BEGIN
(** *** The deferred write *)

(** X10: when the request had not finished, the response that is
    written once it has is the one decided at the invocation: whatever
    status code and status message the response got in the meantime,
    the listener writes the status, the headers and the document
    derived when the handler was called. *)
Theorem deferred_write_is_decided_at_the_call (env : value)
  (opts : options) (err : value) (w : world) (msg : value) (body : string)
  (code phrase : value) :
  headersSent (w_res w) = false ->
  w_listeners w = [] ->
  req_finished (w_req w) = false ->
  derived_message env err w = Normal msg ->
  createHtmlDocument msg = Normal body ->
  let called_back := snd (finish env opts err w) in
  let changed :=
    mkWorld (w_req called_back)
      (mkResponse code phrase (res_headersSent (w_res w))
         (res__header (w_res w)))
      (w_listeners called_back) (w_trace called_back) in
  let status := derived_status err (w_res w) in
  fst (request_finishes changed) = Normal tt /\
  w_trace (snd (request_finishes changed)) =
    w_trace called_back ++ EvRequestFinished ::
    write_events (req_method (w_req w)) status (derived_headers err) body /\
  res_statusCode (w_res (snd (request_finishes changed))) = VNumber status /\
  res_statusMessage (w_res (snd (request_finishes changed))) =
    canonical_message status.
Proof.
  intros H L F D C called_back changed status.
  assert (E : called_back =
              mkWorld (drained (w_req w)) (w_res w)
                [WriteListener status (derived_headers err) msg]
                (w_trace w ++
                 (derive_reads env err ++
                  dispatch_events opts err (w_req w) status) ++
                 [EvUnpipe;
                  EvOnFinished (WriteListener status (derived_headers err) msg);
                  EvResume])).
  { unfold called_back. rewrite (finish_run _ _ _ _ H), D. cbv zeta.
    rewrite sendResponse_run. cbn [happens w_req w_res w_listeners w_trace].
    rewrite F, L. cbn [snd app]. fold status.
    now rewrite <- !app_assoc. }
  assert (Lc : w_listeners changed =
               [WriteListener status (derived_headers err) msg])
    by (unfold changed; now rewrite E).
  rewrite (request_finishes_run _ _ Lc), C.
  cbn [fst snd w_trace w_res res_statusCode res_statusMessage with_status].
  split; [reflexivity|]. split; [|split].
  - unfold changed. cbn [w_trace w_req]. rewrite E. reflexivity.
  - reflexivity.
  - apply reason_phrase_canonical.
Qed.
END
Beginning at the line that contains "cbn [fst snd", transcribe every line through the end of the material exactly, leaving out all earlier lines.

**SOLUTION**
  cbn [fst snd w_trace w_res res_statusCode res_statusMessage with_status].
  split; [reflexivity|]. split; [|split].
  - unfold changed. cbn [w_trace w_req]. rewrite E. reflexivity.
  - reflexivity.
  - apply reason_phrase_canonical.
Qed.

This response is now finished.